_Task to carry out_:
One range is to be output from the listing below, exactly as written: the line with "- unfold CreateMetaSlab" to the line with "Section Alloc.", both kept.

*** Begin section ***

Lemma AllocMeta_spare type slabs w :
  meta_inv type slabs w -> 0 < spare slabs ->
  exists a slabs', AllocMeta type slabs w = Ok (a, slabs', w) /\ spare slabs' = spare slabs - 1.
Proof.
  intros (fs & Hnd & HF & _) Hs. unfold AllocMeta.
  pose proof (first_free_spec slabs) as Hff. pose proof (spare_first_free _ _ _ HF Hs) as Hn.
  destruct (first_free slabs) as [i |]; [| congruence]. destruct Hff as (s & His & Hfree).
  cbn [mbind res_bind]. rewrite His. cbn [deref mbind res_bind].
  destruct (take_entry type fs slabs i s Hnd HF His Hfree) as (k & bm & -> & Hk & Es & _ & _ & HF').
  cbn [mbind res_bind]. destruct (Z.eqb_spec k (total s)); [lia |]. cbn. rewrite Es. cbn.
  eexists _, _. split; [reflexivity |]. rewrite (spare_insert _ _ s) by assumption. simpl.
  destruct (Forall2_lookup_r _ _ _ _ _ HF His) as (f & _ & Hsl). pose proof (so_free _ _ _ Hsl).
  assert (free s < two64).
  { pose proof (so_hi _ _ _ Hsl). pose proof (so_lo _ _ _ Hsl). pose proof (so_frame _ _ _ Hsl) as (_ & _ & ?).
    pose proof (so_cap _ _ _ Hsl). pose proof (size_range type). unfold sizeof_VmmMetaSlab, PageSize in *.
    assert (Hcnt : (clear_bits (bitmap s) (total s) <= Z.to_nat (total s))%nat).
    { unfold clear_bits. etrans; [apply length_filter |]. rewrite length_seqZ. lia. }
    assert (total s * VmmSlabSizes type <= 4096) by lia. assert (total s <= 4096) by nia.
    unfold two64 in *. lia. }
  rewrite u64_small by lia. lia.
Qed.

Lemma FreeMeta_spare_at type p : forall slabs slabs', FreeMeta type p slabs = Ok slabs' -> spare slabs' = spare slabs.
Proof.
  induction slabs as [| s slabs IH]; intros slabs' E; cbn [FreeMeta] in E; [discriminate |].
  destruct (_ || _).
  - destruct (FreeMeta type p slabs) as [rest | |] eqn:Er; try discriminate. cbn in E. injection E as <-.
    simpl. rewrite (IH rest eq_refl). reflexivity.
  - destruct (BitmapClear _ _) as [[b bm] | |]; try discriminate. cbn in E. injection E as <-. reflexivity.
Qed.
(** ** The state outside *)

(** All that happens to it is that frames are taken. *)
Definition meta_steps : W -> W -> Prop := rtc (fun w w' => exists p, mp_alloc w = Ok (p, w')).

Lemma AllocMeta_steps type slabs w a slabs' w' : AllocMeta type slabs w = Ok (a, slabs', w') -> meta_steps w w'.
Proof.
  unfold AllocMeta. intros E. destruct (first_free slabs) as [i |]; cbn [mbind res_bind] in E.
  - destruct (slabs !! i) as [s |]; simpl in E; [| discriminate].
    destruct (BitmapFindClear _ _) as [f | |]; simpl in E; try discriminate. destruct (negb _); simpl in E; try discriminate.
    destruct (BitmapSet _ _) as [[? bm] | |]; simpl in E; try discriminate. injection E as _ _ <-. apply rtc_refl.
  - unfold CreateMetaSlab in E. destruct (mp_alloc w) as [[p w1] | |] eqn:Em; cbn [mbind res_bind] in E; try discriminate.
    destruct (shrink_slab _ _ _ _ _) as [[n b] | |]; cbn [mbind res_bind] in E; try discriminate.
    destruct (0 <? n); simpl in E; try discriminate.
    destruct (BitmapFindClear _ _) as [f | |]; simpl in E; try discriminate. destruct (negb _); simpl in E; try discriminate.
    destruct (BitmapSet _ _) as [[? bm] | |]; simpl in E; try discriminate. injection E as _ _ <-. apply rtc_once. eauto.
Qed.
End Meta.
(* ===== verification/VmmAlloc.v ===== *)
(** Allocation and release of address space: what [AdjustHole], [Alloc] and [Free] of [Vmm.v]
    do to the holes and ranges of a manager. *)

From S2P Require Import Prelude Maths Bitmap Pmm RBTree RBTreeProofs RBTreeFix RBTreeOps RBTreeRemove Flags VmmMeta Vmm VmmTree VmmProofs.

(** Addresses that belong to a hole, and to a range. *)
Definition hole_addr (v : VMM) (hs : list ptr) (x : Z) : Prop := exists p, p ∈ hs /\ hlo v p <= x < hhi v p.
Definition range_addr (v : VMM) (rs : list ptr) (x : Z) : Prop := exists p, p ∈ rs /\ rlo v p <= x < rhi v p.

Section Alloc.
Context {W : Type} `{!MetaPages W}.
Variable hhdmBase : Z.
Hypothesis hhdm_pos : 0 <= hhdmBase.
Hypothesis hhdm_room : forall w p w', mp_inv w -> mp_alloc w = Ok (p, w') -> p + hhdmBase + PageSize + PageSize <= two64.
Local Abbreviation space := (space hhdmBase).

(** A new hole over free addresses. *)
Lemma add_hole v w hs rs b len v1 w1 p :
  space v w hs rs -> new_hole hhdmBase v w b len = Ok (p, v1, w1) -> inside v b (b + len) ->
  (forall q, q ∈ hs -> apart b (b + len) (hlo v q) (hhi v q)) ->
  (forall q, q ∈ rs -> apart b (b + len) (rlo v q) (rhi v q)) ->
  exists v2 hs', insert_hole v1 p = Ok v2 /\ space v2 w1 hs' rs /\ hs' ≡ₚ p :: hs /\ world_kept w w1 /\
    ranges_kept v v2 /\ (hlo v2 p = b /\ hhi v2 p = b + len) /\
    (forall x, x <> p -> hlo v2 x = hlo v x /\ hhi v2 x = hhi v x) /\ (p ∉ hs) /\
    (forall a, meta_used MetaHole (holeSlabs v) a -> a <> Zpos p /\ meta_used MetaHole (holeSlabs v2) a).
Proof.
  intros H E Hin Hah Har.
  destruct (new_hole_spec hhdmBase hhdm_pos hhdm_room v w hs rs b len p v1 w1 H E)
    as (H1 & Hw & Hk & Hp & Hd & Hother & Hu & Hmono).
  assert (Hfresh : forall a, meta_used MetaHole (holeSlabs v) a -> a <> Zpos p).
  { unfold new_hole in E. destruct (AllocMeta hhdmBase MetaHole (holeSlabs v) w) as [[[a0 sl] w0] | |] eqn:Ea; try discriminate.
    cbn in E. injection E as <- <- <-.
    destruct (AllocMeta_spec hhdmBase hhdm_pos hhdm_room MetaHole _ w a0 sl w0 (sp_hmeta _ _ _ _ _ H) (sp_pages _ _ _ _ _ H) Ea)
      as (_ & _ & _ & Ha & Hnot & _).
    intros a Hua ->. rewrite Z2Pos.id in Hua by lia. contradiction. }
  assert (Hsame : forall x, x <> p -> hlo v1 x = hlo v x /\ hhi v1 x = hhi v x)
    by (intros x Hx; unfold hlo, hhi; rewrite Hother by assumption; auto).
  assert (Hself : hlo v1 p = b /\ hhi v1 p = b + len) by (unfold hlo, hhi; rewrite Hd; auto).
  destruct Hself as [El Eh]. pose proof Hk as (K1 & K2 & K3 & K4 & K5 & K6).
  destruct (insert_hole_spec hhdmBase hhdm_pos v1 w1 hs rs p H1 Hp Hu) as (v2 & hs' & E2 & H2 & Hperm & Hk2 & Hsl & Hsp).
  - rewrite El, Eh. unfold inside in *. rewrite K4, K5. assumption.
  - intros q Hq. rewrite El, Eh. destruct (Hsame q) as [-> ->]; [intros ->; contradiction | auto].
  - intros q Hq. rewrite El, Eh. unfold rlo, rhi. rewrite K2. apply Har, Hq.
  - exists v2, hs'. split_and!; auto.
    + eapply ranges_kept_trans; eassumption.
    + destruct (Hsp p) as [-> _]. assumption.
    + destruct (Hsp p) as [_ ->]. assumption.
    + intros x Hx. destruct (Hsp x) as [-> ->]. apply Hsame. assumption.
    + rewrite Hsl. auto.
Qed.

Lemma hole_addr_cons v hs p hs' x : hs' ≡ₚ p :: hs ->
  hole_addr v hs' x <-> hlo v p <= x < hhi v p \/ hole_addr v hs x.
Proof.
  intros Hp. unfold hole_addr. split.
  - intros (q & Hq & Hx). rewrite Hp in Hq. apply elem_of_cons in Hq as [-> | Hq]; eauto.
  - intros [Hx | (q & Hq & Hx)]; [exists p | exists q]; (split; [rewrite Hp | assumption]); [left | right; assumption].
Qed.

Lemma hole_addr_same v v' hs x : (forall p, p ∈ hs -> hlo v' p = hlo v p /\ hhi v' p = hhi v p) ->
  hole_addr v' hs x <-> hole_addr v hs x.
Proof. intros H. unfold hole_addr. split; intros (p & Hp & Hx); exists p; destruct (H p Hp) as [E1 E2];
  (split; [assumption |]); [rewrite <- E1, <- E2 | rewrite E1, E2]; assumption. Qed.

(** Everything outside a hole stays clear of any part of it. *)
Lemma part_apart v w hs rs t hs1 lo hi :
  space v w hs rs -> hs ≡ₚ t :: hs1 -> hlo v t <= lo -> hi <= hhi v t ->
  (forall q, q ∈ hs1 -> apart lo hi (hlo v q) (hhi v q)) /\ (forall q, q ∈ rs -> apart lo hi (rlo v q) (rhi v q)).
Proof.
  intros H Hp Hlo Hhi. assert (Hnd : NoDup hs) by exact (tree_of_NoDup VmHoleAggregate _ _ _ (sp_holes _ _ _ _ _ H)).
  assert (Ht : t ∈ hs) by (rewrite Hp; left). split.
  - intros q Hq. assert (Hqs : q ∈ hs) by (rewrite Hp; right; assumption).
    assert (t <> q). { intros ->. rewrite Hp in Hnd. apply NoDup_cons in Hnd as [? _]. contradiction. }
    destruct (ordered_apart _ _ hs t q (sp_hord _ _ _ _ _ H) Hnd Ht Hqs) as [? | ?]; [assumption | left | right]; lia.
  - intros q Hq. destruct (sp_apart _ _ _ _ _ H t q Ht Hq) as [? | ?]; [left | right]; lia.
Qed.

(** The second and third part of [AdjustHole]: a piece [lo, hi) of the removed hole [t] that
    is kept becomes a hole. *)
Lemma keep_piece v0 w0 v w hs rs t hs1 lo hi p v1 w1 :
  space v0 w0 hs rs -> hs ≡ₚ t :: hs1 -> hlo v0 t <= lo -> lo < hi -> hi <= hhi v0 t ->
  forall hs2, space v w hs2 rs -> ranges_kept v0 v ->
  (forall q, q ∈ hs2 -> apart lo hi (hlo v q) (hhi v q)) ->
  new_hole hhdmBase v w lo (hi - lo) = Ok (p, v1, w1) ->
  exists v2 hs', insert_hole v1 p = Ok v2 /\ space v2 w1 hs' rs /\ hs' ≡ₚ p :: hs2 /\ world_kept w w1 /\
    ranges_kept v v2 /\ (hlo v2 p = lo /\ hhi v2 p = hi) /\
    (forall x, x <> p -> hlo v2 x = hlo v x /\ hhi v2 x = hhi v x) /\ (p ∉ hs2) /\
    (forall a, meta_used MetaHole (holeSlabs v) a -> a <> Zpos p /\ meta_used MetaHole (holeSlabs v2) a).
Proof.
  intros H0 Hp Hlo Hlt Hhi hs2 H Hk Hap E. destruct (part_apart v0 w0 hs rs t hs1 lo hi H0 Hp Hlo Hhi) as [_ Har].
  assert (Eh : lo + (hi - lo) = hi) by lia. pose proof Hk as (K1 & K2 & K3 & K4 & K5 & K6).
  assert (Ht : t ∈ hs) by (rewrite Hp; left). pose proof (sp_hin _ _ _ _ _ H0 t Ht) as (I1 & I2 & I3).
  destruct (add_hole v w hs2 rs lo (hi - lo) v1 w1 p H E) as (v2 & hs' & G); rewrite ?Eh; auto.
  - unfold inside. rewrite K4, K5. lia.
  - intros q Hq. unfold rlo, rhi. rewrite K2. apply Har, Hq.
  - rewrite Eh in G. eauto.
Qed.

*** End section ***

_Answer to this task_:
  - unfold CreateMetaSlab in E. destruct (mp_alloc w) as [[p w1] | |] eqn:Em; cbn [mbind res_bind] in E; try discriminate.
    destruct (shrink_slab _ _ _ _ _) as [[n b] | |]; cbn [mbind res_bind] in E; try discriminate.
    destruct (0 <? n); simpl in E; try discriminate.
    destruct (BitmapFindClear _ _) as [f | |]; simpl in E; try discriminate. destruct (negb _); simpl in E; try discriminate.
    destruct (BitmapSet _ _) as [[? bm] | |]; simpl in E; try discriminate. injection E as _ _ <-. apply rtc_once. eauto.
Qed.
End Meta.
(* ===== verification/VmmAlloc.v ===== *)
(** Allocation and release of address space: what [AdjustHole], [Alloc] and [Free] of [Vmm.v]
    do to the holes and ranges of a manager. *)

From S2P Require Import Prelude Maths Bitmap Pmm RBTree RBTreeProofs RBTreeFix RBTreeOps RBTreeRemove Flags VmmMeta Vmm VmmTree VmmProofs.

(** Addresses that belong to a hole, and to a range. *)
Definition hole_addr (v : VMM) (hs : list ptr) (x : Z) : Prop := exists p, p ∈ hs /\ hlo v p <= x < hhi v p.
Definition range_addr (v : VMM) (rs : list ptr) (x : Z) : Prop := exists p, p ∈ rs /\ rlo v p <= x < rhi v p.

Section Alloc.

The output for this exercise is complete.